- [Exercise directions] Write out, unaltered, each line from the top of the records below down to the line where "Definition stderr_writes (t" appears, that line included.

- [Stored data entries]
(** Running a program in world [w] after the events [h]: the outcome and the
    events so far, oldest first. *)
Fixpoint exec {A : Type} (w : World) (p : Prog A) (h : list event)
  : outcome A * list event :=
  match p with
  | Ret a => (Returned a, h)
  | Panic msg => (Panicked msg, h)
  | Do c k => exec w (k (w h c)) (h ++ [Ev c (w h c)])
  end.

(** The subprocesses started, in order, each with what [Run] answered. *)
Definition runs (t : list event) : list (Cmd * (bytes * option error)) :=
  flat_map (λ e, match e return list (Cmd * (bytes * option error)) with
                 | Ev (cmd_Run c) r => [(c, r)]
                 | _ => []
                 end) t.

Definition spawned (t : list event) : list Cmd := fst <$> runs t.

(** The tool lookups made, in order, each with its answer. *)
Definition lookups (t : list event) : list (string * option error) :=
  flat_map (λ e, match e return list (string * option error) with
                 | Ev (exec_LookPath file) r => [(file, r)]
                 | _ => []
                 end) t.

(** The lines handed to [log.Printf], in order. *)
Definition log_lines (t : list event) : list string :=
  flat_map (λ e, match e with Ev (log_Printf line) _ => [line] | _ => [] end) t.

(** What was written to [os.Stderr], in order. *)
Definition stderr_writes (t : list event) : list bytes :=
  flat_map (λ e, match e with Ev (Stderr_Write b) _ => [b] | _ => [] end) t.

(** The lookups that failed, and the subprocesses whose [Run] answered an
    error, each with the captured output. *)
Definition failed_lookups (t : list event) : list string :=
  omap (λ lr : string * option error,
          match lr.2 with Some _ => Some lr.1 | None => None end) (lookups t).

Definition failed_runs (t : list event) : list (Cmd * bytes) :=
  omap (λ cr : Cmd * (bytes * option error),
          match cr.2.2 with Some _ => Some (cr.1, cr.2.1) | None => None end)
       (runs t).

(** A list of key/value pairs as the flat sequence that [run] and its
    variants take. *)
Definition keyvals (pairs : list (string * string)) : list string :=
  flat_map (λ kv, [kv.1; kv.2]) pairs.

(** The loop [for _, x := range l { s = body(s, x) }]. *)
Fixpoint for_range {X S : Type} (l : list X) (body : S → X → Prog S) (s : S)
  : Prog S :=
  match l with
  | [] => Ret s
  | x :: l' => s' ← body s x; for_range l' body s'
  end.

(** ** The backend descriptor *)

Record vcsCmd : Type := {
  name : string;
  cmd : string;          (* name of binary to invoke command *)
  meta : string;         (* name of meta directory *)
  createCmd : string;    (* command to download a fresh copy of a repository *)
  downloadCmd : string;  (* command to download updates into an existing repository *)
  checkoutCmd : string
}.

(** vcsGit describes how to use Git. *)
Definition vcsGit : vcsCmd := {|
  name := "Git";
  cmd := "git";
  meta := ".git";
  createCmd := "clone {repo} {dir} -b {branch}";
  downloadCmd := "checkout -f tags/{tag}";
  checkoutCmd := "checkout {version}"
|}.

(** vcsList lists the known version control systems. *)
Definition vcsList : list vcsCmd := [vcsGit].

(** vcsByCmd returns the version control system for the given command name;
    [None] is Go's [nil]. *)
Definition vcsByCmd (c : string) : option vcsCmd :=
  List.find (λ vcs, String.eqb (cmd vcs) c) vcsList.
(** *** From "no move is possible" to "no gap" *)

Lemma no_move_settled_up (b : Board) :
  Forall (fun m => ~ movable b m) moves_up -> settled_up b.
Proof.
  rewrite Forall_forall. intros Hno y x Hy Hx Hocc y' Hy'.
  assert (Hstep : forall k, 0 <= k -> k <= y -> occupied b (y - k) x).
  { intros k Hk. pattern k. apply natlike_ind; [| | done].
    - intros _. by rewrite Z.sub_0_r.
    - intros j Hj IH Hle. specialize (IH ltac:(lia)).
      destruct (Z.eqb_spec (cell b (y - Z.succ j) x) BLACK) as [E | E]; [| done].
      exfalso. apply (Hno (y - j, x, y - j - 1, x)).
      + apply elem_of_moves_up. exists (y - j), x. repeat split; lia.
      + split; [done |]. by replace (y - j - 1) with (y - Z.succ j) by lia. }
  replace y' with (y - (y - y')) by lia. apply Hstep; lia.
Qed.

Lemma no_move_settled_down (b : Board) :
  Forall (fun m => ~ movable b m) moves_down -> settled_down b.
Proof.
  rewrite Forall_forall. intros Hno y x Hy Hx Hocc y' Hy'.
  assert (Hstep : forall k, 0 <= k -> y + k < BOARD_HEIGHT -> occupied b (y + k) x).
  { intros k Hk. pattern k. apply natlike_ind; [| | done].
    - intros _. by rewrite Z.add_0_r.
    - intros j Hj IH Hle. specialize (IH ltac:(lia)).
      destruct (Z.eqb_spec (cell b (y + Z.succ j) x) BLACK) as [E | E]; [| done].
      exfalso. apply (Hno (y + j, x, y + j + 1, x)).
      + apply elem_of_moves_down. exists (y + j), x. repeat split; lia.
      + split; [done |]. by replace (y + j + 1) with (y + Z.succ j) by lia. }
  replace y' with (y + (y' - y)) by lia. apply Hstep; lia.
Qed.

Lemma no_move_settled_right (b : Board) :
  Forall (fun m => ~ movable b m)
    (moves_right 0 centerY ++ moves_right centerY BOARD_HEIGHT) ->
  settled_right b.
Proof.
  rewrite Forall_forall. intros Hno y x Hy Hx Hocc x' Hx'.
  assert (Hstep : forall k, 0 <= k -> x + k < BOARD_WIDTH -> occupied b y (x + k)).
  { intros k Hk. pattern k. apply natlike_ind; [| | done].
    - intros _. by rewrite Z.add_0_r.
    - intros j Hj IH Hle. specialize (IH ltac:(lia)).
      destruct (Z.eqb_spec (cell b y (x + Z.succ j)) BLACK) as [E | E]; [| done].
      exfalso. apply (Hno (y, x + j, y, x + j + 1)).
      + apply elem_of_app. rewrite !elem_of_moves_right.
        destruct (Z_lt_le_dec y centerY); [left | right];
          exists y, (x + j); repeat split; lia.
      + split; [done |]. by replace (x + j + 1) with (x + Z.succ j) by lia. }
  replace x' with (x + (x' - x)) by lia. apply Hstep; lia.
Qed.

Lemma no_move_settled_left (b : Board) :
  Forall (fun m => ~ movable b m)
    (moves_left 0 centerY ++ moves_left centerY BOARD_HEIGHT) ->
  settled_left b.
Proof.
  rewrite Forall_forall. intros Hno y x Hy Hx Hocc x' Hx'.
  assert (Hstep : forall k, 0 <= k -> k <= x -> occupied b y (x - k)).
  { intros k Hk. pattern k. apply natlike_ind; [| | done].
    - intros _. by rewrite Z.sub_0_r.
    - intros j Hj IH Hle. specialize (IH ltac:(lia)).
      destruct (Z.eqb_spec (cell b y (x - Z.succ j)) BLACK) as [E | E]; [| done].
      exfalso. apply (Hno (y, x - j, y, x - j - 1)).
      + apply elem_of_app. rewrite !elem_of_moves_left.
        destruct (Z_lt_le_dec y centerY); [left | right];
          exists y, (x - j); repeat split; lia.
      + split; [done |]. by replace (x - j - 1) with (x - Z.succ j) by lia. }
  replace x' with (x - (x - x')) by lia. apply Hstep; lia.
Qed.

Lemma no_move_settled (r c : Z) (b : Board) :
  Forall (fun m => ~ movable b m) (sweep_moves r c) -> settled r c b.
Proof.
  unfold sweep_moves, settled. rewrite Forall_app. intros [Hrow Hcol]. split.
  - intros Hr. destruct (Z.eqb_spec r (-1)); [done |]. simpl in Hrow.
    destruct (r <? centerY);
      [by apply no_move_settled_up | by apply no_move_settled_down].
  - intros Hc. destruct (Z.eqb_spec c (-1)); [done |]. simpl in Hcol.
    destruct (c >=? centerX);
      [by apply no_move_settled_right | by apply no_move_settled_left].
Qed.

Lemma apply_gravity_settled (n : nat) (r c : Z) (b b' : Board) :
  apply_gravity n r c b = Some b' -> settled r c b'.
Proof.
  intros H. apply apply_gravity_result in H.
  apply no_move_settled.
  apply (gravity_sweep_no_change r c b'). by rewrite H.
Qed.

(** ** The line-clear pass *)

Lemma row_complete_true (b : Board) (y : Z) :
  row_complete b y = true <->
  forall x, 0 <= x < BOARD_WIDTH -> cell b y x <> BLACK.
Proof.
  unfold row_complete. rewrite forallb_forall. split.
  - intros H x Hx. specialize (H x).
    rewrite <- list_elem_of_In, elem_of_range in H. specialize (H Hx).
    by destruct (Z.eqb_spec (cell b y x) BLACK).
  - intros H x Hx. rewrite <- list_elem_of_In, elem_of_range in Hx.
    specialize (H x Hx). by destruct (Z.eqb_spec (cell b y x) BLACK).
Qed.

Lemma col_complete_true (b : Board) (x : Z) :
  col_complete b x = true <->
  forall y, 0 <= y < BOARD_HEIGHT -> cell b y x <> BLACK.
Proof.
  unfold col_complete. rewrite forallb_forall. split.
  - intros H y Hy. specialize (H y).
    rewrite <- list_elem_of_In, elem_of_range in H. specialize (H Hy).
    by destruct (Z.eqb_spec (cell b y x) BLACK).
  - intros H y Hy. rewrite <- list_elem_of_In, elem_of_range in Hy.
    specialize (H y Hy). by destruct (Z.eqb_spec (cell b y x) BLACK).
Qed.

(** Completeness of a line depends on the cells of that line only. *)
Lemma row_complete_ext (b1 b2 : Board) (y : Z) :
  (forall x, 0 <= x < BOARD_WIDTH -> cell b1 y x = cell b2 y x) ->
  row_complete b1 y = row_complete b2 y.
Proof.
  intros H. apply eq_true_iff_eq. rewrite !row_complete_true.
  split; intros Hc x Hx; [rewrite <- H | rewrite H]; auto.
Qed.

Lemma col_complete_ext (b1 b2 : Board) (x : Z) :
  (forall y, 0 <= y < BOARD_HEIGHT -> cell b1 y x = cell b2 y x) ->
  col_complete b1 x = col_complete b2 x.
Proof.
  intros H. apply eq_true_iff_eq. rewrite !col_complete_true.
  split; intros Hc y Hy; [rewrite <- H | rewrite H]; auto.
Qed.

Lemma has_full_row_true (b : Board) :
  has_full_row b = true <->
  exists y, 0 <= y < BOARD_HEIGHT /\ row_complete b y = true.
Proof.
  unfold has_full_row. rewrite existsb_exists. split.
  - intros (y & Hy & Hc). rewrite <- list_elem_of_In, elem_of_range in Hy. eauto.
  - intros (y & Hy & Hc). exists y. by rewrite <- list_elem_of_In, elem_of_range.
Qed.

(** Cells after the loop that blanks the positions [(y, x)], [x] in [xs]. *)
Lemma cell_blank_row (xs : list Z) (b : Board) (y y' x' : Z) :
  cell (for_each xs (fun x bd => set_cell bd y x BLACK) b) y' x' =
  if bool_decide (y' = y /\ x' ∈ xs) then BLACK else cell b y' x'.
Proof.
  unfold for_each. revert b. induction xs as [| a xs IH]; intros b; simpl.
  - rewrite bool_decide_eq_false_2; [done |]. intros [_ H]. by apply elem_of_nil in H.
  - rewrite IH. destruct (decide (y' = y /\ x' ∈ xs)) as [Hin | Hnin].
    + rewrite !bool_decide_eq_true_2; [done | | done].
      destruct Hin. split; [done | by right].
    + rewrite (bool_decide_eq_false_2 _ Hnin).
      destruct (decide ((y', x') = (y, a))) as [[= -> ->] | Hne].
      * rewrite cell_set_cell_black. rewrite bool_decide_eq_true_2; [done |].
        split; [done | by left].
      * rewrite cell_set_cell_ne by done.
        rewrite bool_decide_eq_false_2; [done |].
        intros [-> [-> | Hin]%elem_of_cons]; [done |]. by apply Hnin.
Qed.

- [Result for this task]
(** Running a program in world [w] after the events [h]: the outcome and the
    events so far, oldest first. *)
Fixpoint exec {A : Type} (w : World) (p : Prog A) (h : list event)
  : outcome A * list event :=
  match p with
  | Ret a => (Returned a, h)
  | Panic msg => (Panicked msg, h)
  | Do c k => exec w (k (w h c)) (h ++ [Ev c (w h c)])
  end.

(** The subprocesses started, in order, each with what [Run] answered. *)
Definition runs (t : list event) : list (Cmd * (bytes * option error)) :=
  flat_map (λ e, match e return list (Cmd * (bytes * option error)) with
                 | Ev (cmd_Run c) r => [(c, r)]
                 | _ => []
                 end) t.

Definition spawned (t : list event) : list Cmd := fst <$> runs t.

(** The tool lookups made, in order, each with its answer. *)
Definition lookups (t : list event) : list (string * option error) :=
  flat_map (λ e, match e return list (string * option error) with
                 | Ev (exec_LookPath file) r => [(file, r)]
                 | _ => []
                 end) t.

(** The lines handed to [log.Printf], in order. *)
Definition log_lines (t : list event) : list string :=
  flat_map (λ e, match e with Ev (log_Printf line) _ => [line] | _ => [] end) t.

(** What was written to [os.Stderr], in order. *)
Definition stderr_writes (t : list event) : list bytes :=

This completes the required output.